Chicago -- Eastern Michigan University has fired school president John A. Fallon III and two other top officials, less than two weeks after a federal investigation found that administrators broke the law by covering up the rape and murder of an undergraduate student.
Officials with the Ypsilanti, Mich., school announced yesterday afternoon that Cindy Hall, who headed up the school's campus police department, and school vice president Jim Vick, who oversaw the school's housing and campus police departments, were forced out.
A day earlier, the school's Board of Regents held an emergency telephone conference and unanimously voted to end Fallon's five-year employment contract. Regents said they spent weeks trying to negotiate with Fallon - to little avail - a suitable punishment for his role in the scandal over the death of Laura Dickinson.
Last December, Dickinson's body was found inside her dorm room at Hill Hall, naked from the waist down, a pillow covering her head and traces of semen on her leg. For 10 weeks, university officials told the Dickinson family, students and the community that no foul play was suspected.
Only when a fellow EMU student, Orange Amir Taylor III, was arrested on Feb. 23 and charged with the crime did school officials acknowledge the crew team member had been brutally murdered.
The firings come in the wake of a U.S. Department of Education report and an independent law firm investigation that concluded EMU staff had violated the Clery Act. The federal law requires colleges and universities to disclose information about campus crimes and warn students of threats to their safety.
Some university officials did not know there was a criminal investigation and unknowingly passed along misinformation, according to both reports. But others, including Vick and Hall, made a conscious decision to not warn students or tell the Dickinsons, in part to preserve the public image of the school.
Dickinson's death also underscored a systemic problem in how EMU reported campus crimes, ranging from downplaying serious crimes to neglecting to update daily police logs, according to the federal report. One key example: School officials labeled eight cases of sexual assault as "non-forcible" encounters in the EMU campus crime statistics - which are often used by parents and would-be students when weighing college choices.
"As a university, we've gone through enough pain," said Regent James Stapleton. "There was a breakdown in the fundamental governance of this school, and these staffing changes had to happen."
Regents have appointed Provost Donald Loppnow as executive vice president. He will act as the school's chief executive, as officials try to find an interim president before fall classes begin in early September, Stapleton said.
Vick said yesterday that he doesn't regret his actions.
"I didn't do anything wrong. I stand by what I've done," said Vick, 59.
Among other things, Vick told the Dickinson family that no foul play was suspected in their daughter's death. He also directed school staff to shred a police report about the investigation into Dickinson's demise, according to a 568-page report by the Detroit law firm of Butzel Long, commissioned by the school's regents and released last month.
Vick insists that he has become a scapegoat for the university's board of regents.
Fallon could not be reached for comment yesterday. He told the Ann Arbor News that he had relied solely on Vick for information about the case.

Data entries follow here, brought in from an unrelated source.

(* ===== verification/CrdAdmit.v ===== *)
(** * What the server does with an encoded Go value

    The lemmas that connect [encode] of a struct with [admission] by a schema:
    a struct encodes to an object of the members that are [present], pruning
    and defaulting leave a value without nulls alone where the schema has no
    defaults, and validity of such an object is read off its members. *)
From S2P Require Import Prelude GoLib GoStrings GoRunes BudgetVocab BudgetTypes BudgetLadder CrdSchema CrdManifests ApiJSON ApiFits.
Set Warnings "-register-all".

(** ** Runes and bytes *)
Lemma decode_short s : (length (decode s) <= String.length s)%nat.
Proof.
  remember (String.length s) as n eqn:Hn. revert s Hn. induction (lt_wf n) as [n _ IH]. intros s ->.
  destruct s as [|b0 r0]; [done|].
  assert (Hrec : forall r, (String.length r <= String.length r0)%nat -> (length (decode r) <= String.length r)%nat).
  { intros r Hr. eapply IH; [|reflexivity]. cbn. lia. }
  pose proof (Hrec r0 ltac:(done)) as H0. cbn [decode]. destruct (_ <? 128); [cbn; lia|].
  destruct r0 as [|b1 r1]; [cbn; lia|]. pose proof (Hrec r1 ltac:(cbn; lia)) as H1.
  destruct (between 194 223 _ && cont b1); [cbn; lia|].
  destruct r1 as [|b2 r2]; [cbn in *; lia|]. pose proof (Hrec r2 ltac:(cbn; lia)) as H2.
  destruct (between 224 239 _ && second_ok _ b1 && cont b2); [cbn; lia|].
  destruct r2 as [|b3 r3]; [cbn in *; lia|]. pose proof (Hrec r3 ltac:(cbn; lia)) as H3.
  destruct (between 240 244 _ && second_ok _ b1 && cont b2 && cont b3); cbn [length String.length] in *; lia.
Qed.
Lemma RuneCount_slen s : RuneCount s <= slen s.
Proof. unfold RuneCount, runes, len, slen. rewrite length_map. pose proof (decode_short s). lia. Qed.
Lemma RuneCount_pos s : s <> "" -> 1 <= RuneCount s.
Proof.
  destruct s as [|b0 r0]; [done|]. intros _. unfold RuneCount, runes, len. rewrite length_map.
  assert (decode (String b0 r0) <> []) as H by (cbn [decode]; by repeat case_match).
  destruct (decode (String b0 r0)); [done|]. cbn. lia.
Qed.

(** ** Structs *)
Definition gopt {A} (f : A -> gval) (o : option A) : gval := match o with Some a => GPtr (f a) | None => GNil end.
Definition gslice_of {A} (f : A -> gval) (l : list A) : gval := GSlice (f <$> l).

Section Members.
Context (time_text : Time -> string).
Abbreviation enc := (encode time_text).
Definition mem (g : tag) (v : gval) (t : jty) : option jv := if omitted g v then None else Some (enc v t).

Lemma enc_struct vs fs :
  enc (GStruct vs) (TStructOf fs) = JObj (present (zip_with (fun v f => (f.1.1, mem f.1.2 v f.2)) vs fs)).
Proof.
  cbn. f_equal. revert fs. induction vs as [|v vs IH]; intros [|[[n g] t] fs]; try done. cbn. rewrite IH.
  unfold mem. by destruct (omitted g v).
Qed.
Lemma mem_always v t : mem Always v t = Some (enc v t).
Proof. done. Qed.
Lemma mem_opt {A} (f : A -> gval) o t : mem OmitEmpty (gopt f o) (TPtrTo t) = (fun a => enc (f a) t) <$> o.
Proof. by destruct o. Qed.
Definition nonempty (s : string) : option jv := if String.eqb s "" then None else Some (JStr s).
Lemma mem_string s : mem OmitEmpty (GStr s) TString = nonempty s.
Proof. done. Qed.
Definition nonzero (z : Z) : option jv := if z =? 0 then None else Some (JInt z).
Lemma mem_int z t : mem OmitEmpty (GInt z) t = nonzero z.
Proof. done. Qed.
Definition when (b : bool) : option jv := if b then Some (JBool true) else None.
Lemma mem_bool b : mem OmitEmpty (GBool b) TBool = when b.
Proof. by destruct b. Qed.
Definition elements {A} (f : A -> jv) (l : list A) : option jv := match l with [] => None | _ => Some (JArr (f <$> l)) end.
Lemma mem_slice {A} (f : A -> gval) l t : mem OmitEmpty (gslice_of f l) (TSliceOf t) = elements (fun a => enc (f a) t) l.
Proof. destruct l as [|a l]; [done|]. unfold mem, elements. cbn. do 3 f_equal. apply map_map. Qed.
End Members.

(** The integers of a field that has a value of its type. *)
Lemma has_gopt {A} (f : A -> gval) o t : has (TPtrTo t) (gopt f o) <-> (forall a, o = Some a -> has t (f a)).
Proof. destruct o; cbn; naive_solver. Qed.

Lemma has_slice {A} (f : A -> gval) l t : has (TSliceOf t) (gslice_of f l) -> forall a, a ∈ l -> has t (f a).
Proof.
  intros H a Ha. change (Forall (has t) (f <$> l)) in H. rewrite Forall_fmap, Forall_forall in H. exact (H a Ha).
Qed.

Lemma slice_has {A} (f : A -> gval) l t : (forall a, has t (f a)) -> has (TSliceOf t) (gslice_of f l).
Proof. intros H. change (Forall (has t) (f <$> l)). apply Forall_fmap, Forall_forall. intros a _. exact (H a). Qed.

(** ** Pruning and defaulting *)
Fixpoint no_defaults (s : schema) : bool :=
  match s with
  | SObject props addl _ _ df _ =>
      bool_decide (df = []) && (fix go ps := match ps with [] => true | (_, s') :: ps' => no_defaults s' && go ps' end) props &&
      match addl with Some a => no_defaults a | None => true end
  | SArray items _ _ _ => no_defaults items
  | _ => true
  end.
Lemma fill_members props addl (k : string) v :
  (fix go ps := match ps with
     | [] => (k, match addl with Some a => fill a v | None => v end)
     | (k', s') :: ps' => if String.eqb k k' then (k, fill s' v) else go ps'
     end) props =
  (k, match lookup_key k props with Some s' => fill s' v | None => match addl with Some a => fill a v | None => v end end).
Proof. induction props as [|[k' s'] props IH]; [done|]. cbn. by destruct (String.eqb k k'). Qed.
Lemma no_defaults_props props :
  (fix go ps := match ps with [] => true | (_, s') :: ps' => no_defaults s' && go ps' end) props = true ->
  Forall (fun p : string * schema => no_defaults p.2 = true) props.
Proof. induction props as [|[k s'] props IH]; [done|]. cbn. intros [? ?]%andb_true_iff. auto. Qed.
Lemma fill_id s v : no_defaults s = true -> fill s v = v.
Proof.
  revert v. induction s as [props addl rq mp df rs IHp IHa|items mn mx lt IH| | | |] using schema_nested_ind; intros v Hs.
  3-6: by destruct v.
  - cbn in Hs. apply andb_true_iff in Hs as [[Hdf Hps%no_defaults_props]%andb_true_iff Ha].
    apply bool_decide_eq_true in Hdf as ->. destruct v as [| | | | |ms]; try done. cbn. rewrite app_nil_r. f_equal.
    rewrite <- (map_id ms) at 2. apply map_ext. intros [k j]. cbn. rewrite fill_members. f_equal.
    rewrite Forall_forall in IHp, Hps. destruct (lookup_key k props) as [s'|] eqn:Hk.
    + apply lookup_key_elem in Hk. by apply (IHp _ Hk), (Hps _ Hk).
    + destruct addl; [|done]. auto.
  - destruct v; try done. cbn in *. f_equal. rewrite <- (map_id vs) at 2. apply map_ext. auto.
Qed.

(** A value whose encoding is not null and holds no null. *)
Fixpoint no_nulls (t : jty) (v : gval) {struct t} : bool :=
  match t, v with
  | TTime, GTime t => negb (Time_IsZero t)
  | TMapOf t, GMap ms => forallb (fun kv => no_nulls t kv.2) ms
  | TSliceOf t, GSlice vs => forallb (no_nulls t) vs
  | TPtrTo t, GPtr v => no_nulls t v
  | TMapOf _, GNil | TSliceOf _, GNil | TPtrTo _, GNil => false
  | TStructOf fs, GStruct vs =>
      (fix go fs vs := match fs, vs with
         | (_, g, t) :: fs', v :: vs' => (omitted g v || no_nulls t v) && go fs' vs'
         | _, _ => true
         end) fs vs
  | _, _ => true
  end.
Lemma no_nulls_struct fs vs : Forall2 (fun (f : string * tag * jty) v => omitted f.1.2 v = true \/ no_nulls f.2 v = true) fs vs ->
  no_nulls (TStructOf fs) (GStruct vs) = true.
Proof.
  induction 1 as [|[[n g] t] v fs vs H _ IH]; [done|]. cbn in *. rewrite IH, andb_true_r. apply orb_true_iff. tauto.
Qed.
Lemma no_nulls_slice {A} (f : A -> gval) l t : Forall (fun a => no_nulls t (f a) = true) l -> no_nulls (TSliceOf t) (gslice_of f l) = true.
Proof. intros H. cbn. apply forallb_Forall, Forall_fmap. exact H. Qed.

Hall did not return calls for comment yesterday. The Butzel Long report found that she told concerned school staff that they should not deviate from the assertion that no foul play was suspected. Instead, she told them to describe Laura's murder as a "death investigation" rather than a "homicide investigation" in order to not give out unnecessary information while officers searched for the perpetrator.
The subsequent fall-out from Dickinson's murder has stunned the community of Ypsilanti, a suburb of 22,000 located southwest of Detroit. One of the students' concerns is if, or how, the federal government will penalize the school. By violating the law, the university could face sanctions that range from fines to losing access to federal funds.
P.J. Huffstutter writes for the Los Angeles Times.